Why It’s Important to Look Like You’ve Read It: If she’s really a girl, it’s her favorite book. It’s arguably the first romantic comedy, and you already know how much girls like Love Actually. Furthermore, cuddling, snuggling, and Valentine’s Day were invented in Pride and Prejudice.
Prepackaged Comment to Make if this Book Comes Up in Conversation: “Colin Firth or Matthew Macfadyen? Can’t I pick both?” or “I feel that Austen’s work is profoundly enriched by the homoerotic tension between her female characters.”

The Book: The Great Gatsby. This book is about Nick and his rich friend, Gatsby. The plot is complicated but ultimately Gatsby learns that money can’t buy happiness and in the end, he gets capped.
Why It’s Important to Look Like You’ve Read It: This was everyone’s favorite book, according to their facebook profile. All of them were forced to read it in high school and thought that they might look a little less shallow if they said they liked Gatsby in addition to Bright Eyes and Grey’s Anatomy.
Prepackaged Comment to Make if this Book Comes Up in Conversation: “We all know that Fitzgerald is a brilliant singer, but this book shows her promise as a writer.” or “Can you believe they couldn’t drink back then? That’s some fucked up shit, brosef.”

The Book: Atlas Shrugged. It’s a book about a railroad tycoon, but really the story is just an excuse for Ayn Rand to talk about her views on ethics, politics, and economics. This book is the bible for libertarian, objectivist assholes.
Why It’s Important to Look Like You’ve Read It: That annoying kid in your econ recitation will simply not shut up about it. Also, it’s thick, so people will be impressed if they think you finished the whole thing.
Prepackaged Comment to Make if this Book Comes Up in Conversation: “This book is unlike her others—where are the vampires?” or “Atlas Shrugged is not really original; it just pulls together and refines ideas from the Fountainhead and Anthem.”

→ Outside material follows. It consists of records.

(** * nextya-sync: the processor package, embedded and verified

    A shallow embedding of [processor/processor.go] (the reconciler
    [syncFolders], the folder chain creator [createFolderChain], the file
    transfer [syncFile], the snapshot builders and the orchestrator [Main])
    together with the pieces of the Go standard library it calls
    ([path.Base], [path.Dir], [strings.Trim], [strings.ReplaceAll],
    [url.QueryUnescape]).

    Go strings are byte strings: they are modelled as [string] (lists of
    [ascii]).  The two remotes are reached through the [cloudClient]
    interface only; they are modelled as arbitrary state transformers over
    a world type, and every call the processor issues is recorded in a
    trace. *)

From Stdlib Require Import ZArith Lia List Ascii String Bool.
From stdpp Require Import base option gmap strings list fin_maps.

Import ListNotations.
Local Open Scope string_scope.
Local Open Scope Z_scope.

(** ** Byte strings *)

Module GoString.

Definition bytes (s : string) : list ascii := list_ascii_of_string s.
Definition of_bytes (l : list ascii) : string := string_of_list_ascii l.

Definition slash : ascii := "/"%char.
Definition backslash : ascii := "\"%char.

Definition is_slash (c : ascii) : bool := Ascii.eqb c slash.

Fixpoint drop_while (p : ascii -> bool) (l : list ascii) : list ascii :=
  match l with
  | [] => []
  | c :: r => if p c then drop_while p r else l
  end.

Fixpoint take_while (p : ascii -> bool) (l : list ascii) : list ascii :=
  match l with
  | [] => []
  | c :: r => if p c then c :: take_while p r else []
  end.

(** [strings.ReplaceAll(s, "\\", "/")]: both patterns are one byte long,
    so the replacement is a byte-wise map. *)
Definition ReplaceAll_backslash (s : string) : string :=
  of_bytes (List.map (fun c => if Ascii.eqb c backslash then slash else c) (bytes s)).

(** [strings.Trim(s, "/")]: drops every leading and trailing slash. *)
Definition Trim_slash (s : string) : string :=
  of_bytes (rev (drop_while is_slash (rev (drop_while is_slash (bytes s))))).

(** [strings.Split(s, "/")] on bytes: the components between slashes,
    empty ones included; never the empty list. *)
Fixpoint split_slash (l : list ascii) : list (list ascii) :=
  match l with
  | [] => [[]]
  | c :: r =>
      if is_slash c then [] :: split_slash r
      else match split_slash r with
           | [] => [[c]]
           | x :: xs => (c :: x) :: xs
           end
  end.

(** [strings.Join(comps, "/")] on bytes. *)
Fixpoint join_slash (comps : list (list ascii)) : list ascii :=
  match comps with
  | [] => []
  | [x] => x
  | x :: xs => x ++ slash :: join_slash xs
  end.

End GoString.

(** ** Package [path] *)

Module path.
Import GoString.

(** [path.Base]: the last element of the path.  Trailing slashes are
    removed first; the empty path gives ["."], a path of slashes only
    gives ["/"]. *)
Definition Base (p : string) : string :=
  if String.eqb p "" then "."
  else
    (* strip trailing slashes *)
    let stripped := drop_while is_slash (rev (bytes p)) in
    (* keep what follows the last slash *)
    let last := rev (take_while (fun c => negb (is_slash c)) stripped) in
    match last with
    | [] => "/"
    | _ => of_bytes last
    end.

(** [path.Split]: the directory part, up to and including the last
    slash (empty when there is no slash). *)
Definition Split_dir (p : string) : list ascii :=
  rev (drop_while (fun c => negb (is_slash c)) (rev (bytes p))).

Definition dot : list ascii := ["."%char].
Definition dotdot : list ascii := ["."%char; "."%char].

Definition bytes_eqb (a b : list ascii) : bool :=
  String.eqb (of_bytes a) (of_bytes b).

(** The loop of [path.Clean], one path element at a time.  [out] is the
    stack of elements written so far (last one first); [dd] is the number
    of elements at the bottom of the stack that a [".."] must not remove
    (the leading run of [".."] of a path that is not rooted: the [dotdot]
    index of the Go code). *)
Fixpoint clean_loop (rooted : bool) (comps : list (list ascii))
         (out : list (list ascii)) (dd : nat) : list (list ascii) :=
  match comps with
  | [] => out
  | c :: rest =>
      if bytes_eqb c [] then clean_loop rooted rest out dd          (* empty element *)
      else if bytes_eqb c dot then clean_loop rooted rest out dd    (* . element *)
      else if bytes_eqb c dotdot then                               (* .. element *)
        if Nat.ltb dd (length out) then clean_loop rooted rest (tl out) dd
        else if rooted then clean_loop rooted rest out dd
        else clean_loop rooted rest (dotdot :: out) (S (length out))
      else clean_loop rooted rest (c :: out) dd                     (* real element *)
  end.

The Book: Beloved. Like all Toni Morrison novels, this book shows that it’s terrible to be poor, black, female, living in the south, and abused. Then again, it’s not like we need a novel to tell us this.
Why It’s Important to Look Like You’ve Read It: The Times said that this is the best work in all of modern American fiction, suspiciously enough amid unrelated accusations of racism. Also, if you read this, you instantly seem more socially concerned and sympathetic to the plight of those living at the margins of society.
Prepackaged Comment to Make if this Book Comes Up in Conversation: “Though the Times says that this is the best book in American fiction in the last few decades, I feel that this is doing a grave injustice to Updike.” or “You know, I’m not black, but I’ve read literally several books about black people.”

The Book: 1984. This book is about an authoritarian government and the man that dared defy it…until he got his ass kicked and fell back in line.
Why It’s Important to Look Like You’ve Read It: It seems that political commentators can’t go two minutes without referring to this book. Second only to invoking Nazism, 1984 is one of the most important tools for alarmists and exaggerators everywhere.
Prepackaged Comment to Make if this Book Comes Up in Conversation: “Don’t you see? Islam is Emmanuel Goldstein, President Bush is Big Brother, and Fox News is the Ministry of Truth!” or “Wow—things were like that in 1984? It’s heartening to see how far this country’s come in a mere twenty-three years.”

           These should cover you for a few conversations with Penn’s fierce pseudo-intellectuals. If all else fails, you can simply get glasses with thick black plastic rims. These tend to intimidate those humanities students that would normally question you. Drop me an email if you want to share some of your own tips on faking novels. I haven’t read the Brothers Karamazov or A Farewell to Arms. I’d really like to be able to mull them over at the next English Department party, but I’m really busy—the new Mandy Moore album isn’t going to listen to itself.